Re: Buying the book by Deborah Hartmann

Actually - the book IS available on InformIT Safari
safari.informit.com/0321458192

And, depending on the kind of membership you get, you can pdf single chapters for your own use.

I use this service even for books I have paper copies of: the internet is everywhere and it keeps my luggage light :-)

deb

Re: Outstanding Book! by Vodde Bas

I don't think this book will get you these answers. Personally I found the book a little shallow, though a useful read.

1. in order to decide which projects to do (usually demand exceeds the resources) early cost, effort and time estimates are required. I am interested how is cost estimation done in agile methodologies, with the rolling set of requirements - companies plan their investment budgets in 6 / 12 months cycles (at least).


Using Scrum, every requirement gets estimated immediately, so making budgets, time estimates and cost estimates are just normal. More info on this can be found in Mike Cohn "Agile Estimating and Planning" book


2. how do agile methods apply to stuff turnover - how is knowledge shared and handed over - usually teams move on and work on different projects in time, or sourcing involves a mix of internal and temporary staff.

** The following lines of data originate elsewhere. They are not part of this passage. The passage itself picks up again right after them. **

(* ===== verification/Fsutil.v ===== *)
(** The file system utilities of filesys/fsutil.c: they copy files between the file system
    and a tar archive on the scratch device. *)
From Stdlib Require Import ZArith Lia String.
From stdpp Require Import base numbers sorting gmap list.
From S2P Require Import Prelude.
From S2P Require Import Bitmap.
From S2P Require Import StringC.
From S2P Require Import StdlibC.
From S2P Require Import Stdio.
From S2P Require Import Path.
From S2P Require Import Inode.
From S2P Require Import InodeFile.
From S2P Require Import Directory.
From S2P Require Import DirEntries.
From S2P Require Import Palloc.
From S2P Require Import Ustar.

Local Open Scope Z_scope.

(** * State *)

(** The file system; the scratch device, if there is one, with its size and its sectors; the sectors at which [fsutil_extract] and
    [fsutil_append] go on; what was printed. *)
Record futil := mkFutil {
  ffs : fs;
  scratch : option (Z * gmap Z (list Z));
  extract_sector : Z;
  append_sector : Z;
  printed : list Z
}.

Definition set_ffs (v : fs) (s : futil) : futil := mkFutil v (scratch s) (extract_sector s) (append_sector s) (printed s).
Definition set_scratch (v : option (Z * gmap Z (list Z))) (s : futil) : futil := mkFutil (ffs s) v (extract_sector s) (append_sector s) (printed s).
Definition set_extract_sector (v : Z) (s : futil) : futil := mkFutil (ffs s) (scratch s) v (append_sector s) (printed s).
Definition set_append_sector (v : Z) (s : futil) : futil := mkFutil (ffs s) (scratch s) (extract_sector s) v (printed s).
Definition set_printed (v : list Z) (s : futil) : futil := mkFutil (ffs s) (scratch s) (extract_sector s) (append_sector s) v.

Abbreviation uM := (st futil).

Definition liftf {A} (m : fM A) : uM A := fun s =>
  match m (ffs s) with
  | Ok (a, f) => Ok (a, set_ffs f s)
  | Err e => Err e
  end.

Definition getu {A} (f : futil -> A) : uM A := fun s => Ok (f s, s).
Definition modifyu (f : futil -> futil) : uM unit := fun s => Ok (tt, f s).
Definition echo (cs : list Z) : uM unit := modifyu (fun s => set_printed (printed s ++ cs) s).
Definition panic_if (c : bool) : uM unit := if c then st_fail EPanic else mret tt.

(** A routine of the kernel that returns a result and does not touch the state. *)
Definition liftr {A} (r : res A) : uM A := fun s => match r with Ok a => Ok (a, s) | Err e => Err e end.

(** The sectors of the scratch device. *)
Definition scratch_read (sec : Z) : uM (list Z) := fun s =>
  match scratch s with
  | Some (n, m) => match m !! sec with Some bs => Ok (bs, s) | None => Err EPanic end
  | None => Err EFault
  end.

Definition scratch_write (sec : Z) (bs : list Z) : uM unit := fun s =>
  match scratch s with
  | Some (n, m) => match m !! sec with Some _ => Ok (tt, set_scratch (Some (n, <[sec := bs]> m)) s) | None => Err EPanic end
  | None => Err EFault
  end.

Definition scratch_size : uM Z := fun s =>
  match scratch s with
  | Some (n, _) => Ok (n, s)
  | None => Err EFault
  end.

Section utilities.
(** What the stack holds, the working directory of the thread, and the byte behind a buffer of [BLOCK_SECTOR_SIZE] bytes. *)
Context (junk : list Z) (cwd : str) (past : Z).

(** * Listing, printing, deleting *)

(** One name per round; a directory has fewer names than bytes. *)
Definition ls_body (dir : Z) (_ : unit) : uM (unit + unit) :=
  r ← liftf (dir_readdir junk dir);
  match r with
  | None => mret (inr tt)
  | Some name => echo (name ++ [10]);; mret (inl tt)
  end.

Definition fsutil_ls : uM unit :=
  echo (chars "Files in the root directory:" ++ [10]);;
  dir ← liftf dir_open_root;
  panic_if (dir =? NULL);;
  fuel ← liftf (d ← get_dir dir; entries_fuel (d_inode d));
  loop fuel (ls_body dir) tt;;
  echo (chars "End of listing." ++ [10]).

(** [hex_dump] of bytes in a page. *)
Definition dump (pos : Z) (bs : list Z) : uM unit := fun s =>
  match hex_dump pos PGSIZE (Zlen bs) true (list_to_map (zip (seqZ PGSIZE (Zlen bs)) bs), printed s) with
  | Ok (_, (_, out)) => Ok (tt, set_printed out s)
  | Err e => Err e
  end.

Well, the team can document the software if they find it useful :) Nowhere in agile it says that you aren't allowed to write maintenance documents. Though there are other ways like pair programming. The amount of work you need to do is often a function of the staff turnover vs cost of getting new members up to speed without taking it into acocunt.

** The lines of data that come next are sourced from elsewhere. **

(* ===== verification/Shell.v ===== *)
(** The shell of project0: the job list of jobs.c, the parser of util.c, the shell with job control of msh.c, the prototype
    of psh.c, and the Fibonacci numbers of fib.c.

    The processes are those of the host: what [fork] returned and what [waitpid] reports are given, and what is sent with
    [kill] is recorded.  Signals arrive at points between the statements of the shell and of the handlers, and between the search for a job and the
    use of the pointer to it, as a schedule says.  While a handler runs its own signal waits and the others may interrupt it, as [Signal] of util.c
    asks for.  The routines of jobs.c are one step each; of the handlers only that of SIGCHLD changes more than a field with them. *)
From Stdlib Require Import ZArith Lia.
From stdpp Require Import base numbers list.
From S2P Require Import Prelude.

Local Open Scope Z_scope.

(** * The job list *)

Definition MAXJOBS : Z := 16.
Definition MAXLINE : Z := 1024.
Definition UNDEF : Z := 0.
Definition FG : Z := 1.
Definition BG : Z := 2.
Definition ST : Z := 3.
Definition SIGINT : Z := 2.
Definition SIGCONT : Z := 18.
Definition SIGTSTP : Z := 20.

Record job_t := mkJob { pid : Z; jid : Z; state : Z; cmdline : list Z }.

(** What a child did, as [waitpid] reports it. *)
Inductive wstatus := WExited (code : Z) | WSignaled (sig : Z) | WStopped (sig : Z).

Inductive event := SigChld (reports : list (Z * wstatus)) | SigInt | SigTstp.

(** What the shell prints and sends. *)
Inductive note :=
| NAdded (jid pid : Z) (cmdline : list Z)
| NTooMany
| NJob (jid pid state : Z) (cmdline : list Z)
| NStarted (jid pid : Z) (cmdline : list Z)
| NTerminated (jid pid sig : Z)
| NStopped (jid pid sig : Z)
| NArgument (cmd : list Z)
| NNumber (cmd : list Z)
| NNoJob (arg : list Z)
| NNoProcess (arg : list Z)
| NKill (pid sig : Z)
| NExec (argv : list (list Z)).

(** The static variables, whether SIGCHLD is blocked, the reports for a blocked SIGCHLD, the signals to come, a list for each
    point, and what was printed and sent, the first first. *)
Record shell := mkShell {
  jobs : list job_t;
  nextjid : Z;
  blocked : bool;
  pending : list (Z * wstatus);
  schedule : list (list event);
  output : list note
}.

Abbreviation hM := (st shell).

Definition set_job_state (v : Z) (j : job_t) : job_t := mkJob (pid j) (jid j) v (cmdline j).
Definition set_jobs (v : list job_t) (s : shell) : shell := mkShell v (nextjid s) (blocked s) (pending s) (schedule s) (output s).
Definition set_nextjid (v : Z) (s : shell) : shell := mkShell (jobs s) v (blocked s) (pending s) (schedule s) (output s).
Definition set_blocked (v : bool) (s : shell) : shell := mkShell (jobs s) (nextjid s) v (pending s) (schedule s) (output s).
Definition set_pending (v : list (Z * wstatus)) (s : shell) : shell := mkShell (jobs s) (nextjid s) (blocked s) v (schedule s) (output s).
Definition set_schedule (v : list (list event)) (s : shell) : shell := mkShell (jobs s) (nextjid s) (blocked s) (pending s) v (output s).
Definition set_output (v : list note) (s : shell) : shell := mkShell (jobs s) (nextjid s) (blocked s) (pending s) (schedule s) v.
Definition registry_dpl (v : Z) : Z := match kernel_registry v with Some (_, dpl, _) => dpl | None => 0 end.
Definition registry_type (v : Z) : Z := match kernel_registry v with Some (_, _, true) => 15 | _ => 14 end.

Lemma registered_gate_values stubs v : registered_gate stubs v (kernel_registry v) = gate (stubs v) (registry_dpl v) (registry_type v).
Proof. unfold registry_dpl, registry_type. by destruct (kernel_registry v) as [[[h dpl] []]|]. Qed.

Lemma registry_values v : 0 <= v < 256 ->
  registry_dpl v = (if decide (v ∈ [3; 4; 5; 0x30]) then 3 else 0) /\
  registry_type v = (if decide (v ∈ [0; 1; 3; 4; 5; 6; 7; 11; 12; 13; 16; 19; 0x30]) then 15 else 14).
Proof.
  intros Hv. assert (forallb (fun n => let v := Z.of_nat n in
    (registry_dpl v =? if decide (v ∈ [3; 4; 5; 0x30]) then 3 else 0) &&
    (registry_type v =? if decide (v ∈ [0; 1; 3; 4; 5; 6; 7; 11; 12; 13; 16; 19; 0x30]) then 15 else 14)) (seq 0 256) = true) as H by (by vm_compute).
  rewrite List.forallb_forall in H. specialize (H (Z.to_nat v)). cbn zeta in H. rewrite Z2Nat.id in H by lia.
  apply andb_true_iff in H as [H1%Z.eqb_eq H2%Z.eqb_eq]; [done|]. apply List.in_seq. lia.
Qed.

(** C39: After the kernel has registered its handlers, each of the 256 gates is present, leads to the stub of its vector in the
    kernel's code segment, and has the handler the kernel means it to have: exactly the vectors 3, 4, 5 and 0x30 can be
    called by a user program, and interrupts are turned off on entry for page faults, for all external interrupts and for
    vectors without a handler. *)
Theorem idt_spec stubs idt_addr s hist :
  (forall v, 0 <= v < 256 -> in_u 32 (stubs v) /\ stubs v <> NULL) -> no_handlers s ->
  exists s' hist', register_all stubs idt_addr (s, hist) = Ok (tt, (s', hist')) /\
    forall v, 0 <= v < 256 -> exists g, idt s' !! Z.to_nat v = Some g /\
      gate_is g (stubs v) (if decide (v ∈ [3; 4; 5; 0x30]) then 3 else 0)
        (if decide (v ∈ [0; 1; 3; 4; 5; 6; 7; 11; 12; 13; 16; 19; 0x30]) then 15 else 14) /\
      intr_handlers s' !! Z.to_nat v = Some (fst ∘ fst <$> kernel_registry v).
Proof.
  intros Hst Hno. destruct (register_all_tables stubs idt_addr s hist Hst Hno) as (s' & hist' & E & Ht). exists s', hist'. split; [done|].
  intros v Hv. exists (registered_gate stubs v (kernel_registry v)). split; [by apply Ht|]. split; [|by apply Ht].
  destruct (registry_values v Hv) as [H1 H2]. rewrite <- H1, <- H2. rewrite registered_gate_values.
  apply gate_fields; [by apply Hst|rewrite H1; clear; case_decide; unfold in_u; lia|rewrite H2; clear; case_decide; unfold in_u; lia].
Qed.

(** * Dispatch *)

(** ** The timer *)

Lemma liftk_gets {A} (f : kstate -> A) x : liftk (gets f) x = Ok (f (kern x.1), x).
Proof. by destruct x as [[] h]. Qed.

Lemma liftk_run {A} (m : kM A) s h a k : m (kern s) = Ok (a, k) -> liftk m (s, h) = Ok (a, (set_kern k s, h)).
Proof. intros E. unfold liftk. cbn [fst snd]. by rewrite E. Qed.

4. do the methologies apply to integration projects where multiple vendors play different roles - for example there might be a need to agree on detailed interface designs that will be delivered following a fixed-price/fixed-time that should also cover features planned in later iterations


Sure, I'd normally recommend to still try to work from one code base and apply continuous integration cross company. When delivering binary components then interfaces probably need to be defined. Also binary components can be integrated in a CI system.

5. what's the impact on the test environments when multiple projects have the same target systems, their short-term iterations / sprints etc. must be co-ordinated (thus losing some of the freedom).


Well techniques like TDD can be used on the development environment (so testing not in the test environment, but in the development environment). This should increase the quality before it's tested on "the real environment".

The rest, allocation of test equipment is not much different. Some test equipment would be needed for CI environment though.

Generally I see the benefits of agile methodologies but I also see a lot of struggle ahead when implementing it at corporate level with impact on program management, controlling, business processes etc. - and wonder if agile can be applied isolated or whether it actually requires a re-work of the entire development processes with awareness at all levels (marketing, customer care, finance etc.).


IMHO, on long term, it requires a complete rework of the entire organization.